++++ LISTED RECORDS ++++
(** The blocks that an operation loses. *)
Definition op_loses (op : event_op) (evs : gmap Z oevent) : bool :=
  match op with
  | SetString i f _ => match evs !! i with Some e => bool_decide (get_name f ∈ (ovalues e).*1) | None => false end
  | SetEvent i f j => match evs !! i, evs !! j with Some e, Some _ => bool_decide (i <> j /\ get_name f ∈ (ovalues e).*1) | _, _ => false end
  | MergeEvent i j =>
      match evs !! i, evs !! j with
      | Some e, Some o => bool_decide (i <> j /\ slots_blocks (lost (ovalues e).*1 (ovalues o)) <> [])
      | _, _ => false
      end
  | AssignEvent i j =>
      match evs !! i, evs !! j with Some e, Some _ => bool_decide (i <> j /\ event_blocks e <> []) | _, _ => false end
  | _ => false
  end.

(** ** The invariant *)

Record sound_event (e : oevent) : Prop := {
  se_fits : event_fits e;
  se_named : well_named (view_values (ovalues e));
  se_stamp : otimestamp e = stamp (view_values (ovalues e))
}.

Definition store_blocks (evs : gmap Z oevent) : list ptr := map_to_list evs ≫= (fun ie => event_blocks ie.2).

(** Every block that is allocated belongs to one event, or was lost. *)
Record sound (s : event_store) (gone : list ptr) : Prop := {
  so_events : map_Forall (fun _ e => sound_event e) s.1;
  so_once : NoDup (store_blocks s.1 ++ gone);
  so_live : s.2 = list_to_set (store_blocks s.1 ++ gone)
}.

Lemma store_blocks_insert evs i e : evs !! i = None -> store_blocks (<[i := e]> evs) ≡ₚ event_blocks e ++ store_blocks evs.
Proof. intros Hi. unfold store_blocks. by rewrite map_to_list_insert. Qed.

Lemma store_blocks_delete evs i e : evs !! i = Some e -> store_blocks evs ≡ₚ event_blocks e ++ store_blocks (delete i evs).
Proof. intros Hi. rewrite <- (insert_delete_id evs i e Hi) at 1. apply store_blocks_insert, lookup_delete_eq. Qed.

Context `{UnorderedMap}.

Lemma sound_intro evs live gone L :
  map_Forall (fun _ e => sound_event e) evs -> store_blocks evs ++ gone ≡ₚ L -> NoDup L -> live = list_to_set L -> sound (evs, live) gone.
Proof. intros HF Hp HN ->. split; [done| |]; cbn [fst snd]; [by rewrite Hp|]. by apply list_to_set_perm_L. Qed.

Lemma sound_event_new k : sound_event (OEvent k [] (u64 (-1))).
Proof. split; [apply event_fits_eq; split; [constructor|done]|by apply map_Forall_empty|done]. Qed.

(** What set_value does to a sound event. *)
Lemma set_sound f m e : sound_event e -> member_fits (get_field_type_id f) m -> field_typed f (view_member m) ->
  exists e', oset_value f m e = Some e' /\ sound_event e' /\
    event_blocks e' ≡ₚ event_blocks e ++ (if decide (get_name f ∈ (ovalues e).*1) then [] else member_blocks m).
Proof.
  destruct e as [k vs t]. intros [[HN HF]%event_fits_eq Hw Ht] Hm Hty. cbn [ovalues otimestamp] in *. subst t.
  destruct (oset_value_spec f m k vs (stamp (view_values vs)) HN HF Hm) as [Eset Hset].
  destruct (insert_slot_spec f m vs HN HF Hm) as (HN1&HF1&Ev1&_&Hb1). rewrite view_event_eq in Eset. fold (view_values vs) in Eset.
  destruct (set_value_spec k (view_values vs) f (view_member m) Hw Hty) as [Es Hw1]. rewrite Es in Eset.
  destruct (oset_value f m _) as [e1|]; [|done]. destruct (Hset e1 eq_refl) as [t1 ->]. cbn [fmap option_fmap option_map] in Eset.
  rewrite view_event_eq in Eset. injection Eset as Evv Et. fold (view_values (insert_slot f m vs)) in Evv.
  eexists. split; [done|]. split; [|done]. split; cbn [ovalues otimestamp]; [by apply event_fits_eq|by rewrite Evv|by rewrite Evv].
Qed.

(** The event [i] is replaced by one with the blocks [bs] more. *)
Lemma sound_replace evs live gone i e e' bs live' gone' :
  sound (evs, live) gone -> evs !! i = Some e -> sound_event e' -> event_blocks e' ++ gone' ≡ₚ event_blocks e ++ bs ++ gone ->
  NoDup bs -> (forall p, p ∈ bs -> p ∉ live) -> live' = list_to_set bs ∪ live -> sound (<[i := e']> evs, live') gone'.
Proof.
  intros [HF HN Hl] Hi Hs Hb HNb Hfr ->. cbn [fst snd] in *. subst live.
  assert (store_blocks (<[i := e']> evs) ++ gone' ≡ₚ bs ++ store_blocks evs ++ gone) as Hp.
  { rewrite <- insert_delete_eq, store_blocks_insert by apply lookup_delete_eq. rewrite (store_blocks_delete evs i e Hi).
    transitivity (store_blocks (delete i evs) ++ event_blocks e' ++ gone'); [solve_Permutation|]. rewrite Hb. solve_Permutation. }
  eapply sound_intro; [by apply map_Forall_insert_2|exact Hp| |].
  - apply NoDup_app. split_and!; [done| |done]. intros p Hp1 Hp2. apply (Hfr p Hp1). by rewrite elem_of_list_to_set.
  - by rewrite !list_to_set_app_L.
Qed.

(** The event [j] goes away with its blocks accounted for elsewhere. *)
Lemma sound_remove evs live gone j e : sound (evs, live) gone -> evs !! j = Some e -> sound (delete j evs, live) (event_blocks e ++ gone).
Proof.
  intros [HF HN Hl] Hj. cbn [fst snd] in *. eapply (sound_intro _ _ _ (store_blocks evs ++ gone)); [by apply map_Forall_delete| |done|done].
  rewrite (store_blocks_delete evs j e Hj). solve_Permutation.
Qed.

Lemma sound_copy e e' live live' : sound_event e -> copied e live e' live' -> sound_event e'.
Proof.
  intros [Hf Hw Ht] (Ev&Hf'&_). destruct e as [k vs t], e' as [k' vs' t']. rewrite !view_event_eq in Ev. injection Ev as _ Ev ->.
  fold (view_values vs) (view_values vs') in Ev. cbn [ovalues otimestamp] in *. by split; cbn [ovalues otimestamp]; rewrite ?Ev.
Qed.

Lemma merge_sound e o live : sound_event e -> sound_event o ->
  wp (omerge o e) (fun e' live' => live' = live /\ sound_event e' /\
    event_blocks e' ≡ₚ event_blocks e ++ slots_blocks (taken (ovalues e).*1 (ovalues o))) live.
Proof.
  destruct e as [k es t], o as [ko vs to]. intros [Hf Hw Ht] [Hfo Hwo _]. cbn [ovalues otimestamp] in *. subst t.
  eapply wp_mono; [by apply omerge_spec|]. intros e' live' (->&Hf'&Em&Hb). split; [done|]. split; [|done].
  destruct e' as [k' es' t']. rewrite !view_event_eq in Em.
  destruct (merge_spec k (view_values es) (MkEvent ko (view_values vs) to) Hw Hwo) as [Em' Hw']. cbn [get_values] in *.
  fold (view_values es) (view_values vs) (view_values es') in Em. rewrite Em' in Em. injection Em as _ Ev Et.
  split; cbn [ovalues otimestamp]; [done|by rewrite <- Ev|by rewrite <- Et, <- Ev].
Qed.

Lemma taken_lost keys vs : slots_blocks vs ≡ₚ slots_blocks (taken keys vs) ++ slots_blocks (lost keys vs).
Proof.
  induction vs as [|s vs IH]; [done|]. unfold taken, lost in *. rewrite !filter_cons. cbn [List.flat_map]. rewrite IH.
  destruct (decide (s.1 ∈ keys)) as [Hin|Hin]; [rewrite decide_False by (by intros ?)|rewrite decide_True by done];
    cbn [List.flat_map]; solve_Permutation.
Qed.

(** After an operation that may have lost the blocks [new]. *)
Definition kept (op : event_op) (evs : gmap Z oevent) (gone : list ptr) (s : event_store) : Prop :=
  exists new, sound s (new ++ gone) /\ (op_loses op evs = false -> new = []).

Lemma kept_same op evs live gone : sound (evs, live) gone -> kept op evs gone (evs, live).
Proof. intros HS. by exists []. Qed.

Lemma wp_blocks {A} (m : ST live_blocks A) Q s : wp m (fun a live => Q a (s.1, live)) s.2 -> wp (on_blocks m) Q s.
Proof. unfold wp, on_blocks. by destruct (m s.2) as [[a live]| |]. Qed.

Lemma sound_live evs live gone i e p : sound (evs, live) gone -> evs !! i = Some e -> p ∈ event_blocks e -> p ∈ live.
Proof.
  intros [_ _ Hl] Hi Hp. cbn [fst snd] in Hl. rewrite Hl, elem_of_list_to_set, elem_of_app. left. rewrite (store_blocks_delete evs i e Hi). apply elem_of_app. by left.
Qed.

Lemma sound_owned evs live gone i e : sound (evs, live) gone -> evs !! i = Some e -> owned (event_blocks e) live.
Proof.
  intros HS Hi. split; [|intros p; by eapply sound_live]. destruct HS as [_ HN _]. cbn [fst] in HN. rewrite (store_blocks_delete evs i e Hi) in HN.
  apply NoDup_app in HN as [HN _]. by apply NoDup_app in HN as [? _].
Qed.

Lemma set_kept op i f m bs evs live gone e live' : sound (evs, live) gone -> evs !! i = Some e ->
  member_fits (get_field_type_id f) m -> field_typed f (view_member m) -> member_blocks m = bs -> allocated bs live live' ->
  (op_loses op evs = false -> bs = [] \/ get_name f ∉ (ovalues e).*1) ->
  wp (e ← some_or_undef (oset_value f m e); put_event i e) (fun _ s => kept op evs gone s) (evs, live').
Proof.
  intros HS Hi Hm Hty Hb (HN&Hfr&Hl) Hloses. destruct (set_sound f m e) as (e'&E'&Hs'&Hb'); [by apply (so_events _ _ HS i)|done|done|].
  rewrite E', some_bind. unfold put_event. apply wp_modify. cbn [fst snd]. exists (if decide (get_name f ∈ (ovalues e).*1) then bs else []). split.
  - eapply (sound_replace evs live gone i e e' bs); try done. rewrite Hb', Hb. destruct (decide _); rewrite ?app_nil_r; solve_Permutation.
  - intros Hno%Hloses. destruct Hno as [->|Hno]; [by destruct (decide _)|by rewrite decide_False].
Qed.

(** [m] on the memory, with its specification. *)
Lemma wp_blocks_call {A B} (m : ST live_blocks A) (f : A -> ST event_store B) P Q evs live :
  wp m P live -> (forall a live', P a live' -> wp (f a) Q (evs, live')) -> wp (on_blocks m ≫= f) Q (evs, live).
Proof. intros Hm Hf. apply wp_bind, wp_blocks. cbn [fst snd]. by eapply wp_mono. Qed.

Lemma set_string_kept i f st evs live gone e : sound (evs, live) gone -> evs !! i = Some e ->
  get_field_type_id f = STRING -> get_name f <> ts_name ->
  wp (p ← on_blocks new_block; e ← some_or_undef (oset_value f (MString p st) e); put_event i e)
    (fun _ s => kept (SetString i f st) evs gone s) (evs, live).
Proof.
  intros HS Hi Hty Hts. eapply wp_blocks_call; [apply new_block_spec|]. intros p live' A.
  eapply (set_kept _ i f (MString p st) [p]); try done; [by rewrite Hty|by apply field_typed_string|].
  cbn [op_loses]. rewrite Hi. intros Hno%bool_decide_eq_false. by right.
Qed.

(** The event that is moved from has nothing to free. *)
Lemma destroy_rest k t (Q : () -> event_store -> Prop) s : Q tt s -> wp (on_blocks (destroy_event (OEvent k [] t))) Q s.
Proof. intros HQ. apply wp_blocks. unfold wp. rewrite destroy_event_eq. by destruct s. Qed.

Lemma set_event_kept i f j evs live gone e sub : sound (evs, live) gone -> evs !! i = Some e -> evs !! j = Some sub -> i <> j ->
  get_field_type_id f = STRUCT -> get_name f <> ts_name ->
  wp (p ← on_blocks new_block;
      let '(sub, rest) := move_event sub in
      e ← some_or_undef (oset_value f (MEvent p sub) e);
      on_blocks (destroy_event rest);; drop_event j;; put_event i e) (fun _ s => kept (SetEvent i f j) evs gone s) (evs, live).
Proof.
  intros HS Hi Hj Hij Hty Hts. eapply wp_blocks_call; [apply new_block_spec|]. intros p live' (HN&Hfr&Hl). cbn [move_event].
  pose proof (so_events _ _ HS) as HE. cbn [fst] in HE.
  destruct (set_sound f (MEvent p sub) e) as (e'&E'&Hs'&Hb); [by apply (HE i)|rewrite Hty; by apply (HE j)|split; [done|by rewrite Hty]|].
  rewrite E', some_bind. apply wp_bind, destroy_rest, wp_bind. unfold drop_event, put_event. apply wp_modify, wp_modify. cbn [fst snd].
  exists (if decide (get_name f ∈ (ovalues e).*1) then p :: event_blocks sub else []). split.
  - eapply (sound_replace (delete j evs) live (event_blocks sub ++ gone) i e e' [p]); try done; [by apply sound_remove|by rewrite lookup_delete_ne|].
    rewrite Hb. cbn [member_blocks]. destruct (decide _); cbn [app]; rewrite ?app_nil_r; solve_Permutation.
  - cbn [op_loses]. rewrite Hi, Hj. intros Hno%bool_decide_eq_false. rewrite decide_False; [done|]. naive_solver.
Qed.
++++
- **TASK PROMPT**
Set aside each line above that includes the string "subst" and report it.

- **EXERCISE RESULT**
  destruct e as [k vs t]. intros [[HN HF]%event_fits_eq Hw Ht] Hm Hty. cbn [ovalues otimestamp] in *. subst t.
  intros [HF HN Hl] Hi Hs Hb HNb Hfr ->. cbn [fst snd] in *. subst live.
  destruct e as [k es t], o as [ko vs to]. intros [Hf Hw Ht] [Hfo Hwo _]. cbn [ovalues otimestamp] in *. subst t.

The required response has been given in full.